Conclusion: We confirmed a higher and very frequent UP uptake in latest SiPM-detector [68Ga]Ga-SST PET/CT with an even higher uptake in patients that had [68Ga]Ga-DOTATOC PET/CT. SUVmean/max were significantly higher in abnormal UP uptake but there were overlaps with UP SUV values for both [68Ga]Ga-SST and a correlation to morphological imaging is crucial. Besides, significant associations between UP uptake and SUVmean/max of the primary NET as well as patients' gender were seen in the larger cohort of [68Ga]Ga-DOTATOC patients suggesting that both physiological and pathological parameters could affect UP uptake.

新型数字 PET/CT 仪器对胰腺钩突的[68Ga]Ga-SST 摄取增加以及与 NET 患者临床和组织学因素的潜在关联。
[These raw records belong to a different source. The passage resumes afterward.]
Definition rt_with (c : celery_binding) : runtime :=
  {| time_now := 1700000000;
     utcnow_iso := "2023-11-14T22:13:20";
     uuid_suffix := "1a2b3c4d";
     uuid_task := "0123456789abcdef0123456789abcdef";
     secure_filename := Werkzeug.secure_filename;
     py_str := str_of;
     image_open := fun _ => Ok tt;
     pdf_open := fun _ => Ok 2%nat;
     pdf_render := fun _ _ => Ok tt;
     create_paddle_ocr := fun _ _ => Ok paddle;
     celery := c;
     celery_reconcile := Ok None |}.

(** A deployment without Celery: submissions fall back to a thread. *)
Definition rt : runtime := rt_with (NoCelery (Ok tt)).

Definition alice : gmap string string := {[ "api_key_id" := "alice" ]}.
Definition bob : gmap string string := {[ "api_key_id" := "bob" ]}.

Definition empty_store : store := mk_store ∅ ∅ ∅.
Definition empty_world : world := mk_world empty_store ∅ [].

(** A backend that is never reached. *)
Definition no_extract : nat -> string -> res invoice_fields :=
  fun _ _ => Raise "Azure OpenAI credentials are not configured".


(** A chat completion whose message content is [content]. *)
Definition completion (content : json) : json :=
  JObj [("choices", JArr [JObj [("message", JObj [("content", content)])]])].

(** A configured backend that answers every request with [content]. *)
Definition backend_answering (content : json) : backend :=
  {| environ := {[ "AZURE_OPENAI_KEY" := "secret";
                   "AZURE_OPENAI_ENDPOINT" := "https://example.openai.azure.com/" ]};
     post_chat := fun _ _ _ _ => Ok (completion content);
     loads := Json.decode;
     repr_json := fun v => match v with JNum r => r | _ => "?" end |}.

(** Two objects side by side: not a JSON document. *)
Definition two_objects : string :=
  Json.dq "{'invoice_number': 'INV-7'} {'note': 'x'}".

(** Prose around one object. *)
Definition wrapped_object : string :=
  Json.dq "Here you go: {'invoice_number': 'INV-7', 'total_amount': 10.5} Anything else?".

(** The backend answering with [two_objects]. *)
Definition two_objects_backend : backend := backend_answering (JStr two_objects).

(** A two-page PDF uploaded by alice, still processing. *)
Definition processing_task : gmap string string :=
  {[ "task_id" := "t1"; "status" := "processing"; "filename" := "a.pdf";
     "language" := "en"; "user_id" := "alice" ]}.

Definition processing_world : world :=
  {| redis := {| hashes := {[ "task:t1" := processing_task ]};
                 blobs := ∅;
                 tasks := {[ "t1" := mk_simple_task "processing" "a.pdf" 1700000000
                                      "en" false None None ]} |};
     disk := {[ "uploads/a.pdf" ]};
     observed := [] |}.

Definition pdf_thread : thread := mk_thread "uploads/a.pdf" "en" false "t1".

(** The text the engine reads on the first page. *)
Definition page_one : string := "INVOICE 7" +:+ nl +:+ "Total 10.00".

Definition done_result : ocr_result :=
  mk_ocr_result [page_one; EmptyString] (page_one +:+ nl) (Some 1700000000)
    (Some 2%nat) None.

Definition done_task : gmap string string := <[ "status" := "completed" ]> processing_task.

(** The same task after the pipeline ran: completed, Result stored, page
    images and a text export on disk. *)
Definition done_world : world :=
  {| redis := {| hashes := {[ "task:t1" := done_task ]};
                 blobs := {[ "task:t1:result" := BJson done_result ]};
                 tasks := ∅ |};
     disk := {[ "uploads/a.pdf"; "outputs/a_page_1.png"; "outputs/a_page_2.png";
                "outputs/a.txt" ]};
     observed := [] |}.

Definition page_one_fields : invoice_fields :=
  mk_fields "7" EmptyString EmptyString EmptyString "10.00" EmptyString.

(** A backend that serves the first call of a request and fails on the
    second. *)
Definition flaky_extract : nat -> string -> res invoice_fields := fun call _ =>
  match call with
  | O => Ok page_one_fields
  | _ => Raise "backend unavailable"
  end.

Definition all_pages_body : Models.extract_body :=
  Models.mk_extract_body (Some "t1") None.

Definition second_page_body : Models.extract_body :=
  Models.mk_extract_body (Some "t1") (Some 2).

(** An upload named [.pdf]: it passes the extension check, and is stored
    under a name without extension. *)
Definition hidden_pdf_request : ocr_request :=
  {| form := ∅; files := {[ "file" := mk_upload ".pdf" 1000 ]} |}.

Definition hidden_pdf_thread : thread :=
  mk_thread "uploads/pdf_1700000000_1a2b3c4d" "en" false
    "0123456789abcdef0123456789abcdef".

(** The world after alice submitted [hidden_pdf_request]. *)
Definition hidden_pdf_submitted : world :=
  (ApiV1.process_ocr_endpoint rt cfg alice hidden_pdf_request empty_world).2.

Definition invoice_request : ocr_request :=
  {| form := {[ "language" := "en" ]};
     files := {[ "file" := mk_upload "invoice.pdf" 1000 ]} |}.

(** A deployment in which the import of the Celery application raises. *)
Definition rt_import_error : runtime :=
  rt_with (ImportRaises "attempted relative import beyond top-level package").

(** A deployment whose PDF renderer fails on the second page. *)
Definition rt_render_fails : runtime :=
  {| time_now := time_now rt;
     utcnow_iso := utcnow_iso rt;
     uuid_suffix := uuid_suffix rt;
     uuid_task := uuid_task rt;
     secure_filename := secure_filename rt;
     py_str := py_str rt;
     image_open := image_open rt;
     pdf_open := pdf_open rt;
     pdf_render := fun _ i =>
       match i with 1%nat => Raise "page render failed" | _ => Ok tt end;
     create_paddle_ocr := create_paddle_ocr rt;
     celery := celery rt;
     celery_reconcile := celery_reconcile rt |}.

(** A deployment with Celery in which every delegated job is in state
    [job]. *)
Definition rt_polling (job : async_state) : runtime :=
  {| time_now := time_now rt;
     utcnow_iso := utcnow_iso rt;
     uuid_suffix := uuid_suffix rt;
     uuid_task := uuid_task rt;
     secure_filename := secure_filename rt;
     py_str := py_str rt;
     image_open := image_open rt;
     pdf_open := pdf_open rt;
     pdf_render := pdf_render rt;
     create_paddle_ocr := create_paddle_ocr rt;
     celery := CeleryApp (Ok "job-1");
     celery_reconcile := Ok (Some (fun _ => Ok job)) |}.

(** The example task once it was handed to Celery. *)
Definition delegated_task : gmap string string :=
  <[ "celery_task_id" := "job-1" ]> processing_task.

Definition delegated_world : world :=
  {| redis := {| hashes := {[ "task:t1" := delegated_task ]};
                 blobs := ∅; tasks := ∅ |};
     disk := {[ "uploads/a.pdf" ]};
     observed := [] |}.

(** A submission of a text file. *)
Definition text_file_request : ocr_request :=
  {| form := ∅; files := {[ "file" := mk_upload "notes.txt" 10 ]} |}.

(** A backend without credentials. *)
Definition backend_unconfigured : backend :=
  {| environ := ∅;
     post_chat := fun _ _ _ _ => Ok (completion (JStr "{}"));
     loads := Json.decode;
     repr_json := fun v => match v with JNum r => r | _ => "?" end |}.

(** A configured backend that cannot be reached. *)
Definition backend_down : backend :=
  {| environ := environ (backend_answering JNull);
     post_chat := fun _ _ _ _ => Raise "connection timed out";
     loads := Json.decode;
     repr_json := fun v => match v with JNum r => r | _ => "?" end |}.

(** A reply that is one JSON object. *)
Definition plain_object : string := Json.dq "{'invoice_number': 'INV-7'}".

(** Two tasks of alice and one of bob, none with a stored Result. *)
Definition listed_task (task_id user created_at : string) : gmap string string :=
  {[ "task_id" := task_id; "status" := "processing"; "filename" := "a.pdf";
     "language" := "en"; "user_id" := user; "created_at" := created_at ]}.

Definition three_tasks_world : world :=
  {| redis := {| hashes := {[ "task:t1" := listed_task "t1" "alice" "2023-11-14T22:13:20";
                              "task:t2" := listed_task "t2" "bob" "2023-11-14T23:00:00";
                              "task:t3" := listed_task "t3" "alice" "2023-11-15T08:30:00" ]};
                 blobs := ∅; tasks := ∅ |};
     disk := ∅;
     observed := [] |}.

Definition summary (task_id created_at : string) : ApiV1.task_summary :=
  ApiV1.mk_task_summary task_id "processing" "a.pdf" (Some created_at) "en".

Definition first_page : ApiV1.tasks_query := ApiV1.mk_tasks_query ApiV1.Absent ApiV1.Absent None.

(** Model directories: only the detector's is configured. *)
Definition model_environ : gmap string string :=
  {[ "OCR_DET_MODEL_DIR" := " /models/det "; "OCR_DISABLE_DOWNLOAD" := "1" ]}.

Definition model_isdir (d : string) : bool := String.eqb d "/models/det".

(** Local models switched on without any directory, downloads disabled. *)
Definition local_only_environ : gmap string string :=
  {[ "OCR_USE_LOCAL_MODELS" := "Yes"; "OCR_DISABLE_DOWNLOAD" := "true" ]}.

End Scenario.


(* ===================================================================== *)
(** * Vocabulary of the submission properties *)
(* ===================================================================== *)

(** The name [process_ocr_endpoint] stores an accepted upload under. *)
Definition stored_filename (rt : runtime) (file : upload) : string :=
  let base_name :=
    match fst (Py.path.splitext (up_filename file)) with
    | EmptyString => "upload"
    | b => b
    end in
  secure_filename rt base_name +:+ "_"
  +:+ (Py.str_of_Z (time_now rt) +:+ "_" +:+ uuid_suffix rt)
  +:+ snd (Py.path.splitext (up_filename file)).

(** The language a submission asks for. *)
Definition requested_language (req : ocr_request) : string :=
  match form req !! "language" with Some l => l | None => "en" end.

(* ===================================================================== *)
(** * Vocabulary of the deletion properties *)
(* ===================================================================== *)

(** The paths [delete_task] tries to remove for a stored filename. *)
Definition delete_targets (cfg : config) (filename : string) : list string :=
  if Py.falsy filename then []
  else
    Py.path.join (UPLOAD_FOLDER cfg) filename
    :: map (fun ext => Py.path.join (OUTPUT_FOLDER cfg)
                         (fst (Py.path.splitext filename) +:+ ext))
         [".txt"; ".json"; ".png"].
简介:据报道,胰腺未突(UP)对[68Ga]Ga标记的体生长激素类似物([68Ga]Ga-SST)PET示踪剂的摄取量会出现生理性增加,而在最新一代的PET/CT扫描仪中,UP的摄取量可能会更高,并可能被误认为是NET。我们的目的是调查使用数字 SiPM 探测器接受[68Ga]Ga-SST PET/CT 扫描的大量 NET 患者对 UP 的摄取情况。我们还探讨了UP摄取与NET患者常规评估的各种临床、影像和病理因素之间的潜在关联:在这项回顾性单中心研究中,我们分析了2018年7月至2022年6月的所有连续NET患者。所有患者均在数字 SiPM PET/CT 扫描仪上接受了[68Ga]Ga-SST PET/CT 扫描。通过目测分析,我们将正常的线性和均匀的 UP 摄取与异常的 UP 摄取区分开来。我们使用曼-惠特尼检验比较了UP摄取正常与UP摄取异常患者的SUVmax/mean,后者在对比增强CT(ce-CT)上有可疑的NET病灶,并根据原发性NET的部位(胰腺NET与其他NET)、患者性别(女性与男性)和肿瘤分级(1-2级与3级)进行了比较。我们还评估了UP的SUVmax/均值与患者年龄、原发性NET Ki-67计数及其SUVmax/均值、TLA和MTV值之间的相关性:我们共对131名NET患者进行了34次[68Ga]Ga-DOTATATE PET/CT扫描和113次[68Ga]Ga-DOTATOC PET/CT扫描。32例患者的UP摄取出现异常,其中65.7%的患者在形态学成像上有可疑的NET病变或外源性压迫。在115例(78.2%)[68Ga]Ga-SST扫描中,UP摄取SUVmax/mean正常,形态学成像无可疑病变。我们发现[68Ga]Ga-DOTATATE的平均SUVmax为12.3 ± 4.1,[68Ga]Ga-DOTATOC的平均SUVmax为19.8 ± 9.8 g/ml。2克/毫升],与异常UP摄取和两种PET示踪剂之间存在显著差异(男性患者的P 68Ga]Ga-DOTATOC(P = 0.02)和[68Ga]Ga-DOTATOC的UP摄取与原发肿瘤的SUVmax/平均值之间存在显著关联(ρ [0.337-0.363]; P [0.01-0.02]):我们证实,在最新的SiPM探测器[68Ga]Ga-SST PET/CT中,UP摄取较高且非常频繁,而在[68Ga]Ga-DOTATOC PET/CT患者中,UP摄取更高。异常UP摄取的SUV均值/最大值明显较高,但[68Ga]Ga-SST与UP SUV值存在重叠,因此与形态学成像的相关性至关重要。此外,在更大的[68Ga]Ga-DOTATOC患者队列中,UP摄取与原发性NET的SUVmean/max以及患者性别之间存在明显关联,这表明生理和病理参数都可能影响UP摄取。